# Hibernate mit 2 Datenbanken



## Verjigorm (6. Aug 2010)

Hallo,
ich habe noch nicht die große Erfahrung mit Hibernate und habe grad folgendes Problem:

Daten sollen aus einer MsSQL-Tabelle ausgelesen und in eine MySQL-Tabelle geschrieben werden.
Habe meine Datenklasse mit Annotations erstellt und die Daten aus der MsSQL-Tabelle ausgelesen.
Nun würde ich diese Daten gerne in MySQL schreiben und da habe ich natürlich das Problem, dass sowohl die TabellenNamen, als auch die Spaltennamen unterschiedlich sind.

Meine Datenklasse hat als Annotation z.B.

```
@Table(name="UserConfig")
```
Für MsSQL passt das, aber für die MySQL-Seite müsste ich den Namen der MySQL-Tabelle ("table_user") angeben, aber 2mal @Table geht natürlich nicht.

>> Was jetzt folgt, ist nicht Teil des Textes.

Definition finalizeActivePV (sessionID : string) (ref : ObjectReference) (policy : string) : kube (option err) :=
  if policy =s "" then
    fail (NewError ErrorPrecondition "finalize active PV"
      (sprint ["PV "; Name ref; " has no recorded reclaim policy"])) else
  e ← RetryOnConflict (finalize_pv_once sessionID ref policy);
  report_update "finalize active PV" ("update PV " +:+ Name ref) e.

(** The volume is read once more before it is touched; a missing one is done. *)
Definition if_pv_exists (ref : ObjectReference) (k : kube (option err)) : kube (option err) :=
  if Name ref =s "" then Ret None else
  g ← call (GetPV (Name ref));
  match g with
  | inr e => if IsNotFound e then Ret None else fail e
  | inl _ => k
  end.

Definition reclaimStorageVolume (polls : nat) (sessionID : string) (v : reclaimVolume) (finalize : bool)
    : kube (option err) :=
  try: skip ← skipMissingReclaimPV v;
  if (skip : bool) then Ret None else
  if (negb (rv_delete v) && negb finalize)%bool then Ret None else
  check: validateReclaimVolume sessionID v finalize;
  if rv_delete v then
    check: (if UID (rv_pvc v) <>s "" then deleteManagedPVC sessionID (rv_pvc v) else Ret None);
    if_pv_exists (rv_pv v)
      (deleteReclaimedPV polls sessionID (rv_pv v) (rv_role v) (rv_policy v) (rv_uncheckpointed v))
  else
    check: (if UID (rv_pvc v) <>s "" then FinalizePVC (rv_pvc v) sessionID (rv_metadata v) else Ret None);
    if_pv_exists (rv_pv v) (finalizeActivePV sessionID (rv_pv v) (rv_policy v)).

(** ** Releasing a source that was not cut over (source_release.go) *)

Definition validateSourceOwnershipRelease (workflowID : string) (sourcePVC sourcePV : ObjectReference)
    (originalPolicy : string) : kube (option err) :=
  if ((Name sourcePVC =s "") || (Name sourcePV =s ""))%bool then Ret None else
  c ← call (GetPVC (Namespace sourcePVC) (Name sourcePVC));
  try: claim ← Ret (match c with
                    | inl pvc => inl (Some pvc)
                    | inr e =>
                        if IsNotFound e then inl None else
                        inr (WrapError ErrorKubernetes "cleanup"
                          (sprint ["read source PVC "; Namespace sourcePVC; "/"; Name sourcePVC]) e)
                    end);
  if match claim with Some pvc => pvc_UID pvc <>s UID sourcePVC | None => false end then
    fail (NewError ErrorConflict "cleanup"
      (sprint ["source PVC "; default "" (pvc_Namespace <$> claim); "/"; default "" (pvc_Name <$> claim);
               " identity changed"])) else
  g ← call (GetPV (Name sourcePV));
  match g with
  | inr e =>
      if IsNotFound e then Ret None else
      fail (WrapError ErrorKubernetes "cleanup" ("read source PV " +:+ Name sourcePV) e)
  | inl pv =>
      if pv_UID pv <>s UID sourcePV then
        fail (NewError ErrorConflict "cleanup"
          (sprint ["source PV "; pv_Name pv; " identity changed"])) else
      if mget (pv_Labels pv) SessionKey <>s workflowID then Ret None else
      check: Ret match claim with
                 | None => None
                 | Some pvc =>
                     if (foreign_owner (mget (pvc_Labels pvc) SessionKey) workflowID
                         || foreign_owner (mget (pvc_Annotations pvc) SessionKey) workflowID)%bool then
                       Some (NewError ErrorConflict "cleanup" "source PVC ownership changed")
                     else if ((pvc_VolumeName pvc <>s "") && (pvc_VolumeName pvc <>s Name sourcePV))%bool then
                       Some (NewError ErrorConflict "cleanup" "source PVC binding changed")
                     else None
                 end;
      if (bool_decide (pv_Phase pv = VolumeBound)
          && match pv_ClaimRef pv with
             | None => true
             | Some ref => ((UID ref <>s UID sourcePVC) || (Name ref <>s Name sourcePVC)
                            || (Namespace ref <>s Namespace sourcePVC))%bool
             end)%bool then
        fail (NewError ErrorConflict "cleanup" "source PV binding changed") else
      let role := mget (pv_Labels pv) ResourceRoleLabel in
      if role <>s ResourceRoleSource then
        fail (NewError ErrorConflict "cleanup"
          (sprint ["source PV "; pv_Name pv; " has unexpected session role "; quoted role])) else
      if negb (validReclaimPolicy originalPolicy) then
        fail (NewError ErrorPrecondition "cleanup"
          (sprint ["source PV "; pv_Name pv; " has no recorded reclaim policy"]))
      else Ret None
  end.

Definition empty_metadata : PVCMetadata :=
  {| meta_Labels := ∅; meta_Annotations := ∅; meta_OwnerReferences := [] |}.

Definition retained_source (pvc pv : ObjectReference) (policy : string) : reclaimVolume :=
  {| rv_uncheckpointed := None; rv_skipMissingPV := false; rv_role := ""; rv_pvc := pvc; rv_pv := pv;
     rv_policy := policy; rv_metadata := empty_metadata; rv_delete := false |}.

Definition releaseSourceOwnership (workflowID : string) (sourcePVC sourcePV : ObjectReference)
    (originalPolicy : string) : kube (option err) :=
  if ((Name sourcePVC =s "") || (Name sourcePV =s ""))%bool then Ret None else
  check: validateSourceOwnershipRelease workflowID sourcePVC sourcePV originalPolicy;
  check: ReleasePVC sourcePVC workflowID;
  g ← call (GetPV (Name sourcePV));
  match g with
  | inr e =>
      if IsNotFound e then Ret None else
      fail (WrapError ErrorKubernetes "cleanup" ("read source PV " +:+ Name sourcePV) e)
  | inl pv =>
      if pv_UID pv <>s UID sourcePV then
        fail (NewError ErrorConflict "cleanup"
          (sprint ["source PV "; pv_Name pv; " identity changed"])) else
      let recorded := mget (pv_Annotations pv) OriginalPolicyAnnotation in
      let policy := if recorded <>s "" then recorded else originalPolicy in
      if mget (pv_Labels pv) SessionKey <>s workflowID then Ret None else
      let role := mget (pv_Labels pv) ResourceRoleLabel in
      if role <>s ResourceRoleSource then
        fail (NewError ErrorConflict "cleanup"
          (sprint ["source PV "; pv_Name pv; " has unexpected session role "; quoted role])) else
      try: retained ← protectRetainedPVs [retained_source sourcePVC sourcePV policy];
      match retained with
      | v :: _ => finalizeActivePV workflowID sourcePV (rv_policy v)
      | [] => Ret None
      end
  end.
End storage.
Definition finalizeLiveReservation (request : ReservationRequest) (pvc bound : PVC) (d : Destination)
    : kube dest_step :=
  let d := with_claim d bound in
  let selectedNode := mget (pvc_Annotations bound) pvcSelectedNodeAnnotation in
  if ((selectedNode <>s "") && (TargetNode request <>s "") && (selectedNode <>s TargetNode request))%bool then
    Ret (d, Some (NewError ErrorPrecondition "reserve volume"
      (sprint ["PVC selected node "; selectedNode; ", expected "; TargetNode request]))) else
  v ← call (GetPV (pvc_VolumeName bound));
  match v with
  | inr e => Ret (d, Some (WrapError ErrorKubernetes "reserve volume" "read destination PV" e))
  | inl pv =>
      if ((Name (dest_PV d) <>s "")
          && ((pv_Name pv <>s Name (dest_PV d)) || (UID (dest_PV d) =s "") || (pv_UID pv <>s UID (dest_PV d))))%bool
      then Ret (d, Some (NewError ErrorConflict "reserve volume"
             (sprint ["destination PV "; Name (dest_PV d); " identity changed"]))) else
      if negb (claims_back pv bound) then
        Ret (d, Some (NewError ErrorConflict "reserve volume"
          (sprint ["PV "; pv_Name pv; " claimRef does not match destination PVC UID"]))) else
      check{ d } validateDestinationPVNode pv (TargetNode request);
      check{ d } Ret (match ValidateBoundVolumeCapacity (Some bound) (Some pv) (Some (storage_request pvc)) with
                      | Some e => Some (NewError ErrorPrecondition "reserve volume" (error_text e))
                      | None => None
                      end);
      check{ d } retainPV (pv_Name pv) (pv_UID pv) (SessionID request) ResourceRoleDestination;
      c ← call (GetPV (pv_Name pv));
      match c with
      | inr e => Ret (d, Some (WrapError ErrorKubernetes "reserve volume" "read retained destination PV" e))
      | inl current =>
          check{ d } Ret (validateRetainedDestinationPV current (pv_UID pv) bound (SessionID request));
          let recorded := mget (pv_Annotations current) OriginalPolicyAnnotation in
          Ret ({| dest_PVC := dest_PVC d; dest_PV := PVReference (Some current);
                  dest_Policy := if recorded =s "" then policy_string (pv_ReclaimPolicy pv) else recorded;
                  dest_Reserved := true |}, None)
      end
  end.
Fixpoint reservation_loop (sourceNamespace destinationNamespace : string) (volumes : gmap string VolumeSpec)
    (destinations : list string) (planned : list VolumeSpec) : result (gmap string VolumeSpec) :=
  let refuse message := inr (NewError ErrorValidation "reservation" message) in
  match planned with
  | [] => inl volumes
  | volume :: rest =>
      let name := planned_name volume in
      let destination := local_Name (vs_DestinationPVC volume) in
      if ((name =s "") || (local_UID (vs_SourcePVC volume) =s "") || (local_Name (vs_SourcePV volume) =s "")
          || (local_UID (vs_SourcePV volume) =s "") || (destination =s ""))%bool then
        refuse "planned volume requires source PVC/PV identities and a destination name"
      else if (bool_decide (is_Some (volumes !! name)) || contains destinations destination)%bool then
        refuse "planned source and destination PVC names must be unique"
      else if ((sourceNamespace =s destinationNamespace) && (name =s destination))%bool then
        refuse "destination PVC must differ from the source"
      else if negb (positive_quantity (vs_SourceCapacity volume) && positive_quantity (vs_Capacity volume)) then
        refuse "planned source and destination capacities must be positive quantities"
      else reservation_loop sourceNamespace destinationNamespace (<[name := volume]> volumes)
             (destination :: destinations) rest
  end.

Definition validateReservationVolumes (planned : list VolumeSpec) (sourceNamespace destinationNamespace : string)
    : result (gmap string VolumeSpec) :=
  reservation_loop sourceNamespace destinationNamespace ∅ [] planned.

(** [if check then e else None] *)
Definition unless (skip : bool) (e : option err) : option err := if skip then None else e.

Definition first_err (a b : option err) : option err := match a with Some e => Some e | None => b end.

Definition validate_plan (object : ClusterMigration) (plan : ClusterMigrationPlan) : option err :=
  let deleting := deletingWorkflow object in
  if (Nat.eqb (length (plan_Volumes plan)) 0 || (ws_Phase (mig_Status object) =p PhaseNone))%bool then
    invalid "migration plan requires volumes and a lifecycle phase"
  else
  first_err (unless deleting (validateMigrationPlanNamespaces (mig_Spec object) plan)) (
  first_err (ValidateUnusedStoragePolicy (plan_UnusedStoragePolicy plan)) (
  match validateReservationVolumes (plan_Volumes plan) (plan_SourceNamespace plan) (plan_TemporaryNamespace plan) with
  | inr e => Some e
  | inl volumes =>
      first_err (unless deleting (validateMigrationRequestedVolumes (ms_Volumes (mig_Spec object)) volumes))
        (validateMigrationCheckpoints volumes (mig_Volumes object) (plan_DestinationNamespace plan)
           (plan_TemporaryNamespace plan) (workflowResumePhase (mig_Status object)))
  end)).

Definition validateClusterMigrationObject (object : ClusterMigration) : option err :=
  if ((mig_Name object =s "") || (mig_Namespace object <>s ""))%bool then
    invalid "a named cluster-scoped migration is required"
  else
  first_err (validateMigrationLifecycle (mig_Status object)) (
  first_err (unless (deletingWorkflow object) (ValidateUnusedStoragePolicy (ms_UnusedStoragePolicy (mig_Spec object)))) (
  match mig_Plan object with
  | None =>
      let phase := workflowResumePhase (mig_Status object) in
      if (negb (Nat.eqb (length (mig_Volumes object)) 0)
          || (negb (phase =p PhaseNone) && negb (phase =p PhasePlanned) && negb (phase =p PhaseAborted)))%bool then
        invalid "migration progress requires an execution plan"
      else None
  | Some plan => validate_plan object plan
  end)).
End validation.
Definition rename_rebind (s : Switcher) (sessionID : string) (sourcePVC sourcePV : ObjectReference)
    (destination : PVC) (progress : bool) : kube (result PVC) :=
  check: ensureRetain sourcePV sessionID ResourceRoleRename;
  check: deletePVC s sourcePVC;
  check: ensureDetached s (Name sourcePV);
  check: callProgress progress None;
  let destination := pvc_set_VolumeName destination (Name sourcePV) in
  check: validateBoundPVC destination;
  check: reservePV s sourcePV (pvc_Namespace destination) (pvc_Name destination) sessionID;
  try: created ← createBoundPVC s sessionID destination;
  check: verifyBinding (Some created) sourcePV;
  check: ensureRetain sourcePV sessionID ResourceRoleActive;
  Ret (inl created).

Definition RenamePVC (s : Switcher) (sessionID : string) (sourcePVC sourcePV : ObjectReference)
    (destination : option PVC) (progress : bool) : kube (result PVC) :=
  try: destination ← Ret (validateRenamePVCRequest sessionID sourcePVC sourcePV destination);
  check: ensureNoConsumers (Namespace sourcePVC) (Name sourcePVC);
  try: source ← rename_source sourcePVC sourcePV;
  r ← call (GetPVC (pvc_Namespace destination) (pvc_Name destination));
  match r with
  | inl existing => rename_existing sessionID sourcePV source existing
  | inr e =>
      if negb (IsNotFound e) then
        fail (WrapError ErrorKubernetes "rename PVC" "read destination PVC" e)
      else rename_rebind s sessionID sourcePVC sourcePV destination progress
  end.
End switch.
Definition transfer_account (namespace : string) : ServiceAccount :=
  {| sa_Namespace := namespace; sa_Name := TransferServiceAccountName;
     sa_Labels := <[ManagedByLabel := ManagedByValue]>
                    (<[transferServiceAccountLabel := transferServiceAccountValue]> ∅);
     sa_AutomountServiceAccountToken := Some false |}.

Definition ensure_account_once (namespace : string) : exec (option err) :=
  check: fence_x [];
  r ← serve (SGetServiceAccount namespace TransferServiceAccountName);
  r ← match (r : result (option ServiceAccount)) with
      | inr e =>
          if IsNotFound e then
            c ← serve (SCreateServiceAccount (transfer_account namespace));
            match (c : result (option ServiceAccount)) with
            | inr e' =>
                if IsAlreadyExists e' then serve (SGetServiceAccount namespace TransferServiceAccountName)
                else Ret (inr e')
            | inl account => Ret (inl account)
            end
          else Ret (inr e)
      | inl account => Ret (inl account)
      end;
  match (r : result (option ServiceAccount)) with
  | inr e => Ret (Some e)
  | inl None => Ret (Some (EText "kubernetes returned an empty ServiceAccount"))
  | inl (Some account) =>
      if ((mget (sa_Labels account) ManagedByLabel <>s ManagedByValue)
          || (mget (sa_Labels account) transferServiceAccountLabel <>s transferServiceAccountValue))%bool then
        Ret (Some (NewError ErrorConflict "transfer identity"
          (sprint ["ServiceAccount "; namespace; "/"; TransferServiceAccountName; " is not managed by pvc-migrate"])))
      else
      match sa_AutomountServiceAccountToken account with
      | Some false => fence_x [None]
      | _ =>
          check: fence_x [];
          u ← serve (SUpdateServiceAccount
                 {| sa_Namespace := sa_Namespace account; sa_Name := sa_Name account; sa_Labels := sa_Labels account;
                    sa_AutomountServiceAccountToken := Some false |});
          fence_x [u]
      end
  end.

(** [retry.RetryOnConflict] with [steps] repetitions *)
Fixpoint retry_x (steps : nat) (fn : exec (option err)) : exec (option err) :=
  match steps with
  | O => fn
  | S steps =>
      e ← fn;
      match e with
      | Some x => if IsConflict x then retry_x steps fn else Ret (Some x)
      | None => Ret None
      end
  end.

Definition EnsureTransferServiceAccount (steps : nat) (namespace : string) : exec (option err) :=
  let namespace := TrimSpace namespace in
  if namespace =s "" then Ret (Some (NewError ErrorValidation "transfer identity" "namespace is required"))
  else match IsDNS1123Label namespace with
  | (_ :: _) as problems =>
      Ret (Some (NewError ErrorValidation "transfer identity"
        (sprint ["namespace "; quoted namespace; " is invalid: "; strings_join "; " problems])))
  | [] =>
      e ← retry_x steps (ensure_account_once namespace);
      Ret match e with
          | None => None
          | Some x =>
              if bool_decide (CategoryOf (Some x) = ErrorConflict) then Some x
              else Some (WrapError ErrorKubernetes "transfer identity"
                     (sprint ["ensure ServiceAccount "; namespace; "/"; TransferServiceAccountName]) x)
          end
  end.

Als schnelle Lösung habe ich jetzt meine Datenklasse 2mal geschrieben, jeweils mit den selben Variablen und passenden Annotation.
Ich lese also die Daten aus, speichere sie in meiner ersten Datenklasse, kopier sie "von Hand" in die zweite Datenklasse und speichere diese dann in MySQL.
(Ich hoffe ihr versteht meinen Weg  )

Das ist natürlich sehr umständlich, geht das nicht irgendwie schneller/besser?
Mir fehlen dazu irgendwie die richtigen Schlagworte um was in den Suchmaschinen zu finden.
Also die Frage nochmal auf den Punkt gebracht:
Kann ich eine Klasse so benutzen, dass ich sie für 2 Datenbanken gleichzeitig benutzen kann und wenn ja, wie?

mfg Verjigorm


----------



## Verjigorm (9. Aug 2010)

Problem noch nicht verbessert gelöst


----------



## Geeeee (9. Aug 2010)

Irgendwie kann doch das gar nicht "ordentlich" funktionieren bzw. gelöst werden.
Woher sollte er denn beim Lesen und / oder Schreiben wissen, welchen Weg er gehen soll?
Man könnte es (und das wahrscheinlich noch unschöner und fehleranfällig) über zwei XMLs konfigurieren und je nach Bedarf die passende Session nutzen. Also in deinem Fall wären dann zwei Sessions da, von denen du wissen musste, welche nun welche Konfig behinhaltet.
Dann könnte man sich einmal (auf keinen Fall lazy  ) alle "User" holen. Transaktion / Session schließen. Neue Session (mit andere Config hochfahren) und neue Transaktion mit Speichern der "User" beginnen. Müsstest dann aber sofort gespeichert werden, damit er nicht versucht mit einem Update das Objekt abzugleichen. Ob diese durchgeknallte Theorie klappt? Keine Ahnung.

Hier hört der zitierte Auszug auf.